Ab wann ist man eigentlich alt? Christa Franze, Siegfried Prölß, Horst Dittmann, Ursula Cain auf der Bühne. (Bild: Friedrich U. Minkus)
Horst Dittmann: Fast jede Stilrichtung von Mary Wigman über Dore Hoyer und Gret Palucca bis zum Klassischen Ballett ist dabei. Und jeder hat seinen persönlichen Stil eingebracht. Siegfried Prölß zum Beispiel seine bewusste, exakte Ausstrahlung. Ich habe auch eine Referenz vor der Choreographin gezeigt, indem ich mich ihrer modernen Vorstellung von Tanz hingegeben habe. Mit viel Spaß habe ich daraus ein Solo gemacht - obwohl ich darunter körperlich sehr gelitten habe.
LexiTV: Wie das?
Horst Dittmann: Ich habe mich auf den Boden geworfen und bin herumgerollt. Runter ging ja immer gut, aber man kam... nicht mehr hoch. Solche Leiden betrafen natürlich nicht nur mich. Wir alle schrien ständig, Schmerzmittel hier, Schmerzmittel da. (lacht)
LexiTV: Am 25. Februar 2006 hatte das Stück endlich Premiere...
Horst Dittmann: Wir hatten uns während der Monate der Proben immer gefragt: Interessiert das überhaupt jemanden, was wir da machen? Sollte man in dem Alter wirklich nochmal den Schritt wagen? Vor allem glaubten wir in keinster Weise an Erfolg oder eine Existenzberechtigung. Doch die Premierenvorstellung im Kellertheater der Oper Leipzig war ausverkauft. Die Konzentration, die Anspannung waren fast nicht mehr auszuhalten. Wir spürten die Erwartung vom Publikum - und natürlich auch von uns selber. Als das Bühnenlicht nach etwa sechzig Minuten ausging, brach Jubel aus.
LexiTV: Das Publikum war begeistert, alle vierzehn Vorstellungen waren ausverkauft. Was, glauben Sie, ist der Grund?
Horst Dittmann: Das Stück verleitet dazu, über die Problematik des Älterwerdens nachzudenken. Davon existiert es, und darin begründet sich auch sein Erfolg. Und es ist sehr berührend, kein bisschen oberflächlich. Es bedeutet nicht, alte Menschen vorzuführen.
LexiTV: 2007 folgte dann das nächste Projekt, ZeitSprünge. Worum ging es da?
Horst Dittmann: Mit fünf Jungtänzern haben wir ein Stück erarbeitet, das das Zusammenspiel von Jung und Alt in kleinen Szenen darstellt. Es soll die Schönheit im Leben unterstreichen und sie dem Zuschauer deutlich machen. Denn auch im Alter gibt es Schönheit, wenn auch von ganz anderer Qualität. Und wir haben Breakdance, HipHop, Zeitgenössischen Tanz verquickt mit den Formen vorher, und geben daher auch einen Eindruck vom Tanz über Zeitepochen hinweg.
LexiTV: Gibt es schon neue Pläne?
Horst Dittmann: Mit Ursula Cain studiere ich gerade für die Händelfestspiele in Halle eine Oper ein, Alcina. Für mich ist es noch immer eine tolle Erfahrung, mit so einer beseelten Persönlichkeit zu tanzen. Es ist nicht nur Arbeit, sondern richtig pures Vergnügen.
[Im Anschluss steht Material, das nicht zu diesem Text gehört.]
(** The four ways a run of [installed] can go. *)
Inductive installed_run g name recurse force w
  : (exn + Ret) * World * list call → Prop :=
| InstalledSatisfied :
    is_Some (before (g___salt__ g) w !! name) →
    force && recurse = false →
    installed_run g name recurse force w
      (inr (mkRet name (Some true) ∅
              ("The feature " +:+ name +:+ " is already installed")),
       after_read (g___salt__ g) w, [CallListInstalled])
| InstalledDryRun :
    install_wanted (before (g___salt__ g) w) name recurse force = true →
    g___opts___test g = true →
    installed_run g name recurse force w
      (inr (mkRet name None ∅
              (install_comment (before (g___salt__ g) w) name recurse)),
       after_read (g___salt__ g) w, [CallListInstalled])
| InstalledSuccess status w2 :
    install_wanted (before (g___salt__ g) w) name recurse force = true →
    g___opts___test g = false →
    install (g___salt__ g) name recurse (after_read (g___salt__ g) w)
      = (status, w2) →
    Success status = true →
    installed_run g name recurse force w
      (diff_step g (before (g___salt__ g) w) (before (g___salt__ g) w2)
         (mkRet name (Some true) ∅
            (install_comment (before (g___salt__ g) w) name recurse)),
       after_read (g___salt__ g) w2,
       [CallListInstalled; CallInstall name recurse; CallListInstalled])
| InstalledFailure status w2 :
    install_wanted (before (g___salt__ g) w) name recurse force = true →
    g___opts___test g = false →
    install (g___salt__ g) name recurse (after_read (g___salt__ g) w)
      = (status, w2) →
    Success status = false →
    installed_run g name recurse force w
      (inl (KeyError "feature"), w2,
       [CallListInstalled; CallInstall name recurse]).

(** The four ways a run of [removed] can go. *)
Inductive removed_run g name w : (exn + Ret) * World * list call → Prop :=
| RemovedSatisfied :
    before (g___salt__ g) w !! name = None →
    removed_run g name w
      (inr (mkRet name (Some true) ∅
              ("The feature " +:+ name +:+ " is not installed")),
       after_read (g___salt__ g) w, [CallListInstalled])
| RemovedDryRun :
    is_Some (before (g___salt__ g) w !! name) →
    g___opts___test g = true →
    removed_run g name w
      (inr (mkRet name None ∅ (name +:+ " will be removed")),
       after_read (g___salt__ g) w, [CallListInstalled])
| RemovedSuccess status w2 :
    is_Some (before (g___salt__ g) w !! name) →
    g___opts___test g = false →
    remove (g___salt__ g) name (after_read (g___salt__ g) w) = (status, w2) →
    Success status = true →
    removed_run g name w
      (diff_step g (before (g___salt__ g) w) (before (g___salt__ g) w2)
         (mkRet name (Some true) ∅ (name +:+ " will be removed")),
       after_read (g___salt__ g) w2,
       [CallListInstalled; CallRemove name; CallListInstalled])
| RemovedFailure status w2 :
    is_Some (before (g___salt__ g) w !! name) →
    g___opts___test g = false →
    remove (g___salt__ g) name (after_read (g___salt__ g) w) = (status, w2) →
    Success status = false →
    removed_run g name w
      (inl (KeyError "feature"), w2, [CallListInstalled; CallRemove name]).

End RunShapes.

(** ** Stepping through a computation *)

Ltac unfold_M :=
  unfold installed, removed, installed_decide, call_list_installed,
    call_install, call_remove, salt_utils_compare_dicts,
    changes_feature_ExitCode, module_globals,
    mbind, M_bind, bind, mret, M_ret, pure, raise; simpl.

Ltac step_calls :=
  repeat match goal with
  | |- context [list_installed ?t ?w] =>
      let old := fresh "snap" in let w' := fresh "w" in
      let E := fresh "Eread" in
      destruct (list_installed t w) as [old w'] eqn:E; simpl in *
  | |- context [install ?t ?n ?r ?w] =>
      let st := fresh "status" in let w' := fresh "w" in
      let E := fresh "Einstall" in
      destruct (install t n r w) as [st w'] eqn:E; simpl in *
  | |- context [remove ?t ?n ?w] =>
      let st := fresh "status" in let w' := fresh "w" in
      let E := fresh "Eremove" in
      destruct (remove t n w) as [st w'] eqn:E; simpl in *
  end.

Section Properties.

Context {World : Type}.
Implicit Types (tbl : SaltTable World) (g : Globals World) (w : World).
Implicit Types (name : string) (recurse force test : bool).

(** *** Early returns *)

Lemma installed_short_circuit g name recurse force w :
  is_Some (before (g___salt__ g) w !! name) →
  force && recurse = false →
  installed g name recurse force w =
    (inr (mkRet name (Some true) ∅
            ("The feature " +:+ name +:+ " is already installed")),
     after_read (g___salt__ g) w, [CallListInstalled]).
Proof.
  unfold before, after_read. intros [dn Hin] Hfr. unfold_M. step_calls.
  rewrite Hin, Hfr. destruct (decide _) as [?|_]; [done|]. reflexivity.
Qed.

Lemma removed_short_circuit g name w :
  before (g___salt__ g) w !! name = None →
  removed g name w =
    (inr (mkRet name (Some true) ∅
            ("The feature " +:+ name +:+ " is not installed")),
     after_read (g___salt__ g) w, [CallListInstalled]).
Proof.
  unfold before, after_read. intros Hout. unfold_M. step_calls.
  rewrite Hout. destruct (decide _) as [[? ?]|_]; [done|]. reflexivity.
Qed.

Lemma installed_decide_wanted (old : FeatureStatus) name recurse force ret :
  install_wanted old name recurse force = true →
  installed_decide old name recurse force ret =
    inl (set_comment ret (install_comment old name recurse)).
Proof.
  unfold install_wanted, installed_decide, install_comment.
  case_bool_decide; destruct (decide _); try done; simpl.
  intros ->. reflexivity.
Qed.

Lemma installed_decide_unwanted (old : FeatureStatus) name recurse force ret :
  install_wanted old name recurse force = false →
  installed_decide old name recurse force ret =
    inr (set_comment ret
           ("The feature " +:+ name +:+ " is already installed")).
Proof.
  unfold install_wanted, installed_decide.
  case_bool_decide; destruct (decide _); try done; simpl.
  intros ->. reflexivity.
Qed.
LexiTV: Was motiviert Sie beim Tanzen, außer dem Vergnügen?
Horst Dittmann: Ich hatte und habe wirklich die Thematik des Älterwerdens im Kopf, zu vermitteln, dass im Alter auch ganz viel Energie liegen kann - wenn sie gewollt wird und man sich motiviert. Ich will eine Brücke schlagen zwischen Jungen und Alten, in der Hoffnung, dass Jung und Alt sich mehr tolerieren.
LexiTV: Heißt das, die Jugend soll das Alter mehr tolerieren?
Horst Dittmann: Ich meine, die jungen Leute haben es auch nicht leicht. Die Alten liefern genug Stoff, sie zu verärgern. Die Intoleranz gegenüber der Jugend nimmt im Alter leider zu. Ich versuche, mich an meine Jugend zu erinnern und so die Konflikte und Schwierigkeiten junger Leute nachzuempfinden.
LexiTV: Wann ist man eigentlich alt?
Horst Dittmann: Das biologische Alter tritt sowieso ein, das muss man einplanen. Ich glaube, dass man alt ist, wenn man im Kopf nicht mehr bereit ist, das Alter zu akzeptieren und nachkommende Generationen einzubeziehen. Wenn man beides verliert, ist man alt.
LexiTV: Herr Dittmann, vielen Dank für das Gespräch!